To say the (painfully) obvious: the fate of agriculture and climate change are inextricably linked.
The weather dictates what grows where and when, but as the earth warms under a woolen blanket of excess carbon, agriculture is particularly vulnerable in ways you might not expect.
Record-setting heat and drought bake grasses what farmers depend on to feed livestock, warmer temperatures are a blessing for pests and fungi that harm the crops, smoke from forest fires spoil harvestand extreme weather and rising seas make it harder to move everything (including food) around. The threats to food security and livelihoods continue.
No doubt this has some dealmakers in tech salivating. As startups look for ways to adapt the global food system to today’s chaos, we reached seven agtech investors to better understand how the climate crisis has impacted their strategies so far.
“Climate challenges are not new to anyone operating in the wider food and agriculture space, so our approach is to invest in solutions that can help mitigate and adapt to climate change,” Yield lab partner Camila Petignat told londonbusinessblog.com.
Themes the company is looking at “include soil and water conservation, improved crop input utilization, shifting from chemical to biological crop protection solutions and reducing food waste,” Petignat said.
“We could argue,” Petignat added, “that the increased awareness of carbon markets in recent years has created new opportunities at the intersection of agtech and fintech, a space we are interested in.”
India is one of the most vulnerable countries to climate change omnivore managing partner Jinesh Shah told londonbusinessblog.com. “Agriculture accounts for 20% of India’s GHG emissions, but the sector is also incredibly vulnerable to the effects of climate change, which could threaten India’s food security in the next decade.” he said. Agriculture is responsible for about a quarter of global greenhouse gas emissionsaccording to the EPA.

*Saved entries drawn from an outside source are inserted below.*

Inductive step : world → world → Prop :=
  | step_env w w' : env w w' → step w w'
  | step_operator w obs cfg a st w' :
      observes w obs → room w → Plan obs cfg = Some (a, st) → execute a w = Some w' → step w w'.

Definition init (n : nat) : world := mkWorld n None None ∅ ∅.

Inductive reachable_world : world → Prop :=
  | rw_init n : spec_ok n → reachable_world (init n)
  | rw_step w w' : reachable_world w → step w w' → reachable_world w'.

(** ** The phases of a membership change *)

(** Every node holds one of the memberships [(e, k)]. *)
Definition in_states (w : world) (l : list (N * nat)) : Prop :=
  ∀ i v, w_node w !! i = Some v → ∃ s, s ∈ l ∧ n_epoch v = s.1 ∧ n_members v = M s.2.

Inductive phase (w : world) : Prop :=
  | ph_boot0 : w_cm w = None → w_sts w = None → w_node w = ∅ → phase w
  | ph_boot1 k : w_cm w = Some (0%N, M k) → w_sts w = None → w_node w = ∅ → spec_ok k → phase w
  | ph_steady E k :
      w_cm w = Some (E, M k) → w_sts w = Some k → in_states w [(E, k)] → spec_ok k → (E + 2 < two64)%N → phase w
  | ph_U1 E k :
      w_cm w = Some (E + 1, M (S k))%N → w_sts w = Some k → in_states w [(E, k); (E + 1, S k)%N] →
      spec_ok k → rep_ok (S k) → (E + 3 < two64)%N → phase w
  | ph_U3 E k :
      w_cm w = Some (E + 1, M (S k))%N → w_sts w = Some (S k) → in_states w [(E, k); (E + 1, S k)%N] →
      spec_ok k → rep_ok (S k) → (E + 3 < two64)%N → phase w
  | ph_D2 E k :
      w_cm w = Some (E, M (S k)) → w_sts w = Some (S k) → in_states w [(E, S k); (E + 1, k)%N] →
      (∀ i, S k ≤ i → w_node w !! i = None) → spec_ok k → rep_ok (S k) → (E + 3 < two64)%N → phase w
  | ph_D3 E k :
      w_cm w = Some (E + 1, M k)%N → w_sts w = Some (S k) → in_states w [(E + 1, k)%N] →
      (∀ i, i < S k → ∃ v, w_node w !! i = Some v) → (∃ v, w_node w !! k = Some v ∧ (E + 1 ≤ n_done v)%N) →
      spec_ok k → rep_ok (S k) → (E + 3 < two64)%N → phase w.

Shah added that the company’s strategy is to “invest in startups that align with one or more of our four key pillars: increasing smallholder profitability, increasing smallholder resilience, improving agricultural sustainability, and climate action.” catalyze.” The investor further stated that agtech in India “needs to evolve beyond digital technologies (farmer platforms and B2B marketplaces), and we are looking to agrifood life sciences for long-term solutions to climate change.”
Read the full survey to find out where investors want to invest, what they’re thinking about right now, the best way to pitch and contact them, and understand which emerging technologies have caught their attention.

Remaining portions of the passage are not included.